Helloworld: Get ready to say “Hello World”
About the author:
- Author name:
- By Belinda Moore
- Job title:
- Senior Analyst
- Date posted:
- 22 February 2022, 10:30 AM
- Sectors Covered:
- Agriculture, Food & Beverage, Travel and Chemicals
- The 1H22 continued to be a challenging period for Helloworld (ASX:HLO) given COVID-related travel restrictions and materially less government support. However, the result was better than we expected. Tight cost control saw HLO keep losses to a minimum.
- 2H22 outlook comments were stronger than expected with a breakeven or better outcome in the 4Q22. With domestic and international borders reopened or about to reopen, HLO was upbeat about the pent-up demand for travel.
- Backing out its investment in CTD from its EV, HLO is materially undervalued, trading on a recovery year EV/EBITDA multiple of only 4.0x. Add maintained.
Event: 1H22 result beats expectations
In 1H22 TTV rose 60.4% to A$694.3m (1Q A$266.5m, 2Q A$427.8m), travel-related revenue increased 45.2% to A$40.3m and HLO reported an EBITDA loss of A$5.2m (1Q A$3.6m, 2Q A$1.6m). TTV and EBITDA beat our forecast.
Analysis: materially higher TTV but less Gov support = flattish EBITDA
The 1H22 was a credible outcome considering travel restrictions and there was materially less government support during this period. TTV was approx. 22% of pre-COVID levels over the half. HLO maintained strict cost control. The result also benefited from Corporate being profitable over the 1H.
Monthly operating cash outflows were ~A$1.5m; however, due to a reduction in client cash (refunds and supplier payments), timing of overhead payments and payment of employee entitlements, the operating cash outflow was materially worse than expected at A$26.1m (vs. A$8.9m in the pcp and MorgansF -A$7.5m).
HLO ended 1H22 with modest net debt of A$1.0m.
Outlook is improving with borders reopening
No formal FY22 earnings guidance was provided. However, HLO did say that the business will incur cash losses of A$1.0-1.5m per month over the 3Q22 and in the 4Q22 it intends to break even or be slightly (EBITDA) profitable.

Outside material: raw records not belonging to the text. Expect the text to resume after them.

(* ===== verification/SysPrctlProps.v ===== *)
(** * [prctl]: properties *)

From S2P Require Import Prelude SysBase SysRlimit SysUts SysInfo SysMm SysMmProps SysPrctl.
From Stdlib Require Import Ascii.

(** ** One call *)

Section calls.
Context (width : Z) (k : penv).
Implicit Types (t : task) (c : call).

(** Only [PR_SET_MM] touches the memory layout. *)
Lemma exec_mm c t :
  task_mm (exec width k c t).2 = task_mm t ∨
  task_mm (exec width k c t).2 =
    (prctl_set_mm width (mm_env k) (to_int (a2 c)) (a3 c) (a4 c) (a5 c) (map_data (memory c))
       (garbage (memory c)) (aux_data (memory c)) (task_mm t)).2.
Proof.
  unfold exec, prctl, prctl_late, put, unused, done_, ret, prctl_set_name, prctl_get_name, prctl_mce_kill, prctl_mce_kill_get,
    prctl_get_tid_address, put.
  case_match; [by left|].
  destruct (option_ c); try (left; repeat case_match; done).
  right. by destruct (prctl_set_mm _ _ _ _ _ _ _ _ _ _).
Qed.

(** Nothing clears [no_new_privs]. *)
Lemma exec_nnp c t : no_new_privs t = true → no_new_privs (exec width k c t).2 = true.
Proof.
  intros Hn. unfold exec, prctl, prctl_late, put, unused, done_, ret, prctl_set_name, prctl_get_name, prctl_mce_kill,
    prctl_mce_kill_get, prctl_get_tid_address, put.
  case_match; [done|]. destruct (option_ c); repeat case_match; try done.
Qed.
End calls.

Lemma run_nnp width k l t : no_new_privs t = true → no_new_privs (run width k l t) = true.
Proof. revert t. induction l as [|c l IH]; intros t Hn; [done|]. apply IH. by apply exec_nnp. Qed.

(** ** The claims *)

(** The arguments of a [PR_SET_MM] call have their C types. *)
Definition typed (k : penv) (c : call) : Prop :=
  call_ok 64 (mm_env k) (SysMmProps.mkCall (to_int (a2 c)) (a3 c) (a4 c) (a5 c) (map_data (memory c))
                           (garbage (memory c)) (aux_data (memory c))).

(** C39. On a 64-bit machine the recorded layout stays sound: whatever sequence of [prctl]
    calls a process makes, its addresses stay inside its address space, code, data, heap,
    arguments and environment stay ordered, the heap starts after the data, and the
    auxiliary vector keeps its size and its two final AT_NULL words. *)
Theorem prctl_keeps_layout (k : penv) (l : list call) (t : task) :
  2 * word 64 ≤ sizeof_auxv 64 (mm_env k) → Forall (typed k) l →
  mm_ok 64 (mm_env k) (task_mm t) → mm_ok 64 (mm_env k) (task_mm (run 64 k l t)).
Proof.
  intros Hk Hl. revert t. induction Hl as [|c l Hc _ IH]; intros t Ht; [done|]. apply IH.
  destruct (exec_mm 64 k c t) as [-> | ->]; [done|]. by apply (exec_ok (mm_env k) Hk _ _ Hc).
Qed.

Definition tiny_penv : penv :=
  mkPenv (λ _ _ _ _ _, - ENOSYS) (λ s, (0 <=? s) && (s <=? 64)) (λ _ _ _, - EINVAL) tiny_env.
Definition no_memory : user := mkUser true NULL NULL NULL (replicate 32 1).
Definition some_task : task := mkTask 0 1 ["s"; "h"]%char 50000 50000 false false 0 false false 0 mm_start.

Lemma prctl_keeps_layout_witness :
  let t := run 64 tiny_penv [mkCall PR_SET_MM PR_SET_MM_BRK 9400 0 0 no_memory] some_task in
  mm_ok 64 tiny_env (task_mm t) ∧ brk (mm (task_mm t)) = 9400.
Proof.
  split; [|by vm_compute]. apply (prctl_keeps_layout tiny_penv); [by vm_compute| |apply mm_start_ok].
  repeat constructor; simpl; try done; lia.
Defined.

(** [no_new_privs] is forever: after a successful PR_SET_NO_NEW_PRIVS no sequence of
    [prctl] calls clears it, and PR_GET_NO_NEW_PRIVS answers 1. *)
Theorem prctl_no_new_privs (width : Z) (k : penv) (u : user) (a3_ a4_ a5_ : Z) (l : list call) (t t1 : task) (o : out) :
  (∀ op x y z v, security_task_prctl k op x y z v = - ENOSYS) →
  prctl width k u PR_SET_NO_NEW_PRIVS 1 a3_ a4_ a5_ t = (0, o, t1) →
  no_new_privs (run width k l t1) = true ∧
  prctl width k u PR_GET_NO_NEW_PRIVS 0 0 0 0 (run width k l t1) = (1, Nothing, run width k l t1).
Proof.
  intros Hs E. assert (no_new_privs t1 = true) as H1.
  { unfold prctl, prctl_late, done_, ret in E. rewrite Hs in E. simpl in E. case_match; by simplify_eq. }
  pose proof (run_nnp width k l t1 H1) as Hn. split; [done|].
  unfold prctl, prctl_late, unused, ret. rewrite Hs. simpl. by rewrite Hn.
Qed.

Lemma prctl_no_new_privs_witness :
  no_new_privs (run 64 tiny_penv [mkCall PR_SET_NO_NEW_PRIVS 0 0 0 0 no_memory]
    (prctl 64 tiny_penv no_memory PR_SET_NO_NEW_PRIVS 1 0 0 0 some_task).2) = true.
Proof.
  exact (proj1 (prctl_no_new_privs 64 tiny_penv no_memory 0 0 0 _ some_task _ Nothing (λ _ _ _ _ _, eq_refl) eq_refl)).
Defined.

(** A refused request that has an effect: PR_MCE_KILL with PR_MCE_KILL_SET and an
    unknown policy returns -EINVAL but has already marked the process; the policy that
    PR_MCE_KILL_GET reports is no longer the default one. *)
Theorem prctl_mce_partial (width : Z) (k : penv) (u : user) (policy : Z) (t : task) :
  (∀ op x y z v, security_task_prctl k op x y z v = - ENOSYS) →
  2 < policy → mce_process t = false →
  let '(r, _, t') := prctl width k u PR_MCE_KILL PR_MCE_KILL_SET policy 0 0 t in
  r = - EINVAL ∧
  prctl width k u PR_MCE_KILL_GET 0 0 0 0 t = (PR_MCE_KILL_DEFAULT, Nothing, t) ∧
  (prctl width k u PR_MCE_KILL_GET 0 0 0 0 t').1.1 =
    (if mce_early t then PR_MCE_KILL_EARLY else PR_MCE_KILL_LATE).
Proof.
  intros Hs Hp Hm. unfold prctl. rewrite !Hs. simpl. unfold prctl_mce_kill, prctl_mce_kill_get. simpl.
  unfold PR_MCE_KILL_EARLY, PR_MCE_KILL_LATE, PR_MCE_KILL_DEFAULT.
  rewrite !(proj2 (Z.eqb_neq policy _)) by lia. simpl. by rewrite Hm.
Qed.

Lemma prctl_mce_partial_witness :
  (prctl 64 tiny_penv no_memory PR_MCE_KILL PR_MCE_KILL_SET 7 0 0 some_task).1.1 = - EINVAL.
Proof. apply (prctl_mce_partial 64 tiny_penv no_memory 7 some_task); [done|lia|done]. Defined.

(** The name of a task: what PR_SET_NAME was given comes back from PR_GET_NAME, cut
    off after 15 characters and filled up with NUL to 16. *)
Theorem prctl_name (width : Z) (k : penv) (u u' : user) (l rest : list ascii) (b2 b2' : Z) (t : task) :
  (∀ op x y z v, security_task_prctl k op x y z v = - ENOSYS) →
  name u = User (l ++ NUL :: rest) → NUL ∉ l → copied u' = true →
  let '(r, _, t') := prctl width k u PR_SET_NAME b2 0 0 0 t in
  r = 0 ∧ prctl width k u' PR_GET_NAME b2' 0 0 0 t' =
    (0, Chars (take 15 l ++ replicate (16 - length (take 15 l)) NUL), t').
Proof.
  intros Hs Hn Hl Hc. unfold prctl. rewrite !Hs. simpl. unfold prctl_set_name, prctl_get_name, done_.
  rewrite Hn, Hc. split; [done|]. simpl.
  assert (until_nul (take 15 (l ++ NUL :: rest)) = take 15 l) as E.
  { clear Hn. generalize 15%nat. induction l as [|c l IH]; intros [|n]; simpl; try done.
    apply not_elem_of_cons in Hl as [Hc' Hl]. rewrite decide_False by congruence. by rewrite IH. }
  change (Z.to_nat (sizeof_comm - 1)) with 15%nat. rewrite E. done.
Qed.

Lemma prctl_name_witness :
  (prctl 64 tiny_penv no_memory PR_GET_NAME 0 0 0 0
    (prctl 64 tiny_penv (mkUser true (User ["a"; NUL]%char) NULL NULL []) PR_SET_NAME 0 0 0 0 some_task).2).1
  = (0, Chars ("a"%char :: replicate 15 NUL)).
Proof.
  pose proof (prctl_name 64 tiny_penv (mkUser true (User ["a"; NUL]%char) NULL NULL []) no_memory ["a"%char] [] 0 0
    some_task) as H.
  assert (NUL ∉ ["a"%char]) as Hn by (apply (bool_decide_unpack _); by vm_compute).
  exact (f_equal fst (proj2 (H (λ _ _ _ _ _, eq_refl) eq_refl Hn eq_refl))).
Defined.

(** ** Without support of the architecture *)

(** The other kernel files are the macros and weak functions of this one. *)
Class NoArch (k : penv) : Prop := {
  no_arch_macro o e x y : no_arch o = Some e → elsewhere k o x y = e;
  no_arch_get x y : elsewhere k PR_GET_SPECULATION_CTRL x y = arch_prctl_spec_ctrl_get x;
  no_arch_set x y : elsewhere k PR_SET_SPECULATION_CTRL x y = arch_prctl_spec_ctrl_set x y;
}.

(** On an architecture that supports none of them, each of its sixteen options is refused
    like an unknown one, whatever the arguments, and nothing changes. *)
Theorem prctl_no_arch (width : Z) (k : penv) (u : user) (o : pr) (b2 b3 b4 b5 : Z) (t : task) :
  NoArch k → (∀ op x y z v, security_task_prctl k op x y z v = - ENOSYS) →
  is_Some (no_arch o) ∨ o = PR_GET_SPECULATION_CTRL ∨ o = PR_SET_SPECULATION_CTRL →
  prctl width k u o b2 b3 b4 b5 t = (- EINVAL, Nothing, t) ∧
  prctl width k u PR_OTHER b2 b3 b4 b5 t = (- EINVAL, Nothing, t).
Proof.
  intros Hk Hs Ho. unfold prctl. rewrite !Hs. split; [|done].
  destruct Ho as [[e He]|[-> | ->]]; simpl; unfold unused, ret.
  - destruct o; try done; simpl; unfold unused, ret; by rewrite ?(no_arch_macro _ _ _ _ He); simplify_eq/=;
      repeat case_match.
  - rewrite no_arch_get. by case_match.
  - rewrite no_arch_set. by case_match.
Qed.

Lemma prctl_no_arch_witness :
  prctl 64 tiny_penv no_memory PR_SET_TSC 1 0 0 0 some_task = (- EINVAL, Nothing, some_task).
Proof.
  refine (proj1 (prctl_no_arch 64 tiny_penv no_memory PR_SET_TSC 1 0 0 0 some_task _ _ _)).
  - split; [intros o e x y; by destruct o; intros [= <-]|done..].
  - done.
  - left. by eexists.
Defined.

HLO has guided to modest profitability in FY23 and believes it can return to FY19 levels of EBITDA excluding corporate (~A$55m) in FY24-25, with potential upside from the efficiency benefits of its new technology and structural costs out.
HLO expects domestic and international travel to return rapidly with the opening of the ANZ borders as well as the WA state border. The business has received many enquiries and bookings already (both inbound and outbound). Specifically, HLO has significant forward (international) bookings for the latter part of CY22 and throughout CY23. Most domestic bookings are for the next 3-6 months.
It noted that consumers are cashed up and spending more on travel. As demand returns, there is already strong demand to use an agent as travel is complicated due to COVID-related travel restrictions (every country has its own set of rules and regulations).
Additionally, HLO expects to win significant market share given the closure of approximately half the bricks and mortar stores in ANZ. HLO’s agent numbers have proven to be relatively resilient (fell 4.7% to 2,168 in 1H22 vs pcp).
The sale of Corporate is on track for completion in March and will boost its liquidity position by approx. A$175m.
Forecast implications
Given HLO’s stronger-than-expected 2H22 outlook comments, we have reduced our FY22 EBITDA loss to A$9.0m from A$13.5m previously. We forecast HLO’s earnings to recover to proforma FY19 levels (plus cost out) in FY24 (or EBITDA of A$57m).
Investment view
With a strong balance sheet post the sale of Corporate, HLO will be well placed to capitalise on the pent-up demand for Leisure travel and acquisition opportunities. Backing out its CTD shareholding from its EV, HLO is materially undervalued trading on a recovery year (FY24) EV/EBITDA multiple of 4x.
However, it is a late-cycle COVID recovery story given its exposure to inbound and outbound travel to and from ANZ and therefore investors will need to be patient.
Share price catalysts include the completion of the sale of Corporate, increasing international arrivals/departures and accretive acquisitions. The key risk is if new COVID variants continue to emerge, further delaying the travel recovery.